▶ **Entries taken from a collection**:
Lemma digits_from_uint d acc :
  digits_from 10 acc (list_ascii_of_string (NilEmpty.string_of_uint d))
  = Some (Unsigned.of_lu (Decimal.rev d) + acc * 10 ^ Unsigned.usize d)%N.
Proof.
  revert acc.
  induction d; intros acc;
    cbn [NilEmpty.string_of_uint list_ascii_of_string digits_from].
  1: { simpl. f_equal. lia. }
  all: match goal with
       | |- context [digit 10 ?c] =>
           let v := eval vm_compute in (digit 10 c) in change (digit 10 c) with v
       end.
  all: cbv iota beta; rewrite IHd; f_equal.
  all: match goal with
       | |- context [Decimal.rev (?D ?d')] =>
           change (Decimal.rev (D d')) with (revapp d' (D Nil));
           rewrite (Unsigned.of_lu_revapp d' (D Nil))
       end.
  all: cbn [Unsigned.of_lu Unsigned.usize]; rewrite N.pow_succ_r'; lia.
Qed.

Lemma round_decimal_integer n : round_decimal false n 0 = of_N n.
Proof.
  destruct n as [|p]; [done |].
  unfold round_decimal, of_N. cbn. by rewrite Pos.mul_1_r.
Qed.

(** A non-empty string of decimal digits is read as the natural number it
    writes, rounded to binary64. *)
Lemma Number_uint d :
  d ≠ Nil → Number (NilEmpty.string_of_uint d) = of_N (N.of_uint d).
Proof.
  intros Hd.
  pose proof (uint_chars_digits d) as Hdigits.
  set (l := list_ascii_of_string (NilEmpty.string_of_uint d)) in *.
  assert (l ≠ []) as Hl by (subst l; by destruct d).
  assert (bare l) as Hbare.
  { rewrite Forall_forall in Hdigits. split.
    - destruct l as [|c l']; [done |]. exists c. split; [done |].
      destruct (Hdigits c) as [H1 H2]; [left | lia].
    - destruct (last l) as [c|] eqn:Hlast.
      + exists c. split; [done |].
        destruct (Hdigits c) as [H1 H2]; [by eapply last_Some_elem_of | lia].
      + by apply last_None in Hlast. }
  assert (digits_from 10 0 l = Some (N.of_uint d)) as Hval.
  { subst l. rewrite digits_from_uint. f_equal.
    unfold N.of_uint. rewrite Unsigned.of_uint_alt. lia. }
  unfold Number, StringToNumber. fold l.
  pose proof (trim_bare [] l [] sws_nil sws_nil Hbare) as Htrim.
  rewrite app_nil_l, app_nil_r in Htrim. rewrite Htrim.
  clearbody l. destruct l as [|c l']; [done |].
  rewrite NonDecimalIntegerLiteral_digits by done.
  apply Forall_cons in Hdigits as Hc. destruct Hc as [[Hc1 Hc2] _].
  unfold StrDecimalLiteral.
  replace (code c =? 43)%nat with false by (symmetry; apply Nat.eqb_neq; lia).
  replace (code c =? 45)%nat with false by (symmetry; apply Nat.eqb_neq; lia).
  unfold StrUnsignedDecimalLiteral.
  replace (String.eqb (string_of_list_ascii (c :: l')) "Infinity") with false.
  2: { symmetry. apply String.eqb_neq. cbn [string_of_list_ascii].
       intros [= -> _]. vm_compute in Hc2. lia. }
  rewrite span_digits_all by done. cbv beta iota. rewrite app_nil_r, Hval.
  cbn. f_equal. apply round_decimal_integer.
Qed.

(** Rounding never makes a [NaN]: shifting and rounding keep a mantissa
    non-negative. *)
Lemma iter_pos_shr_1_nonneg p mrs :
  (0 <= shr_m mrs)%Z → (0 <= shr_m (SpecFloat.iter_pos shr_1 p mrs))%Z.
Proof.
  revert mrs. induction p as [p IH|p IH|]; intros mrs H; cbn [SpecFloat.iter_pos].
  - apply IH, IH. destruct mrs as [[|[q|q|]|q] r t]; simpl in *; lia.
  - by apply IH, IH.
  - destruct mrs as [[|[q|q|]|q] r t]; simpl in *; lia.
Qed.

Lemma shr_fexp_nonneg m e l :
  (0 <= m)%Z → (0 <= shr_m (shr_fexp prec emax m e l).1)%Z.
Proof.
  intros H. unfold shr_fexp, shr.
  destruct (fexp prec emax (Zdigits2 m + e) - e)%Z as [|p|p]; cbn [fst].
  2: apply iter_pos_shr_1_nonneg.
  all: by destruct l as [|[]].
Qed.

Lemma binary_round_aux_not_NaN s m e l :
  (0 <= m)%Z → isNaN (binary_round_aux prec emax s m e l) = false.
Proof.
  intros H. unfold binary_round_aux.
  pose proof (shr_fexp_nonneg m e l H) as H1.
  destruct (shr_fexp prec emax m e l) as [mrs1 e1]. cbn [fst] in H1.
  set (m2 := round_nearest_even (shr_m mrs1) (loc_of_shr_record mrs1)).
  assert (0 <= m2)%Z as H2.
  { subst m2. unfold round_nearest_even.
    destruct (loc_of_shr_record mrs1) as [|[]]; try lia.
    destruct (Z.even (shr_m mrs1)); lia. }
  pose proof (shr_fexp_nonneg m2 e1 loc_Exact H2) as H3.
  destruct (shr_fexp prec emax m2 e1 loc_Exact) as [mrs2 e2]. cbn [fst] in H3.
  destruct (shr_m mrs2) as [|q|q]; [done | | lia].
  by destruct (e2 <=? emax - prec)%Z.
Qed.

Lemma of_N_not_NaN n : isNaN (of_N n) = false.
Proof.
  destruct n as [|p]; [done |].
  unfold of_N, binary_normalize, binary_round. cbn [Z.of_N].
  destruct (shl_align p 0 _) as [mz ez].
  by apply binary_round_aux_not_NaN.
Qed.

Lemma decimal_nonempty n : decimal n ≠ "".
Proof.
  unfold decimal.
  assert (N.to_uint n ≠ Nil) as H
    by (destruct n; [done | apply Unsigned.to_uint_nonnil]).
  by destruct (N.to_uint n).
Qed.

Lemma Number_decimal n : Number (decimal n) = of_N n.
Proof.
  unfold decimal. rewrite Number_uint.
  - by rewrite DecimalN.Unsigned.of_to.
  - destruct n; [done | apply Unsigned.to_uint_nonnil].
Qed.

End JsNumberFacts.


(** ** The validator *)

Section ValidatorFacts.

Import JsString JsNumber JsStringFacts.

Variable JSON_parse : string -> Completion JsValue.
Variable process_env : Env.t.

(** *** Reads and writes *)

Lemma Env_get_own env key s :
  Env.own env !! key = Some s → Env.get env key = PString s.
Proof. intros H. unfold Env.get. by rewrite H. Qed.

Lemma Env_get_restrict keys env key :
  key ∈ keys → Env.get (Env.restrict keys env) key = Env.get env key.
Proof.
  intros Hkey. unfold Env.get, Env.restrict.
  cbn [Env.own Env.undefined_keys Env.prototype].
  rewrite map_lookup_filter.
  destruct (Env.own env !! key) as [s|]; simpl.
  - by rewrite option_guard_True.
  - destruct (decide (key ∈ Env.undefined_keys env)) as [Hin | Hnin].
    + rewrite decide_True; [done |]. by apply elem_of_filter.
    + rewrite decide_False; [done |]. by intros [_ ?]%elem_of_filter.
Qed.

Lemma falsy_false value : value ≠ "" → falsy (PString value) = false.
Proof. intros H. by apply String.eqb_neq. Qed.

Lemma falsy_true value :
  falsy value = true ↔ value = PUndefined ∨ value = PString "".
Proof.
  destruct value as [|s|m]; simpl.
  - split; [by left | done].
  - rewrite String.eqb_eq. split; [intros ->; by right | by intros [? | [= ->]]].
  - split; [done | by intros [? | ?]].
Qed.

Lemma bound_set_ne values key k v :
  k ≠ key →
  Values.bound (Values.set values key v) !! k = Values.bound values !! k.
Proof.
  intros Hne. unfold Values.set.
  destruct (String.eqb key "__proto__" && _).
  - by destruct (Values.is_object_or_null v).
  - cbn [Values.bound]. by rewrite lookup_insert_ne.
Qed.

Lemma set_ordinary values key v :
  key ≠ "__proto__" →
  Values.set values key v
  = Values.mk (<[key := v]> (Values.bound values)) (Values.prototype values).
Proof.
  intros Hne%String.eqb_neq. unfold Values.set. by rewrite Hne.
Qed.

Lemma bound_set_eq values key v :
  key ≠ "__proto__" →
  Values.bound (Values.set values key v) !! key = Some v.
Proof.
  intros Hne. rewrite set_ordinary by done. cbn [Values.bound].
  apply lookup_insert_eq.
Qed.

Lemma set_proto values v :
  Values.reaches_setter (Values.prototype values) = true →
  Values.bound (Values.set values "__proto__" v) = Values.bound values.
Proof.
  intros Hr. unfold Values.set. rewrite Hr. cbn [String.eqb Ascii.eqb andb].
  change (String.eqb "__proto__" "__proto__") with true. cbv iota.
  by destruct (Values.is_object_or_null v).
Qed.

▶ **TRY IT**: Here the output must be the lines above from the line with "Lemma Number_decimal n" to the line with "- destruct (decide", both included, duplicated word for word and nothing else.

▶ **RESPONSE TO THE EXERCISE**:
Lemma Number_decimal n : Number (decimal n) = of_N n.
Proof.
  unfold decimal. rewrite Number_uint.
  - by rewrite DecimalN.Unsigned.of_to.
  - destruct n; [done | apply Unsigned.to_uint_nonnil].
Qed.

End JsNumberFacts.


(** ** The validator *)

Section ValidatorFacts.

Import JsString JsNumber JsStringFacts.

Variable JSON_parse : string -> Completion JsValue.
Variable process_env : Env.t.

(** *** Reads and writes *)

Lemma Env_get_own env key s :
  Env.own env !! key = Some s → Env.get env key = PString s.
Proof. intros H. unfold Env.get. by rewrite H. Qed.

Lemma Env_get_restrict keys env key :
  key ∈ keys → Env.get (Env.restrict keys env) key = Env.get env key.
Proof.
  intros Hkey. unfold Env.get, Env.restrict.
  cbn [Env.own Env.undefined_keys Env.prototype].
  rewrite map_lookup_filter.
  destruct (Env.own env !! key) as [s|]; simpl.
  - by rewrite option_guard_True.
  - destruct (decide (key ∈ Env.undefined_keys env)) as [Hin | Hnin].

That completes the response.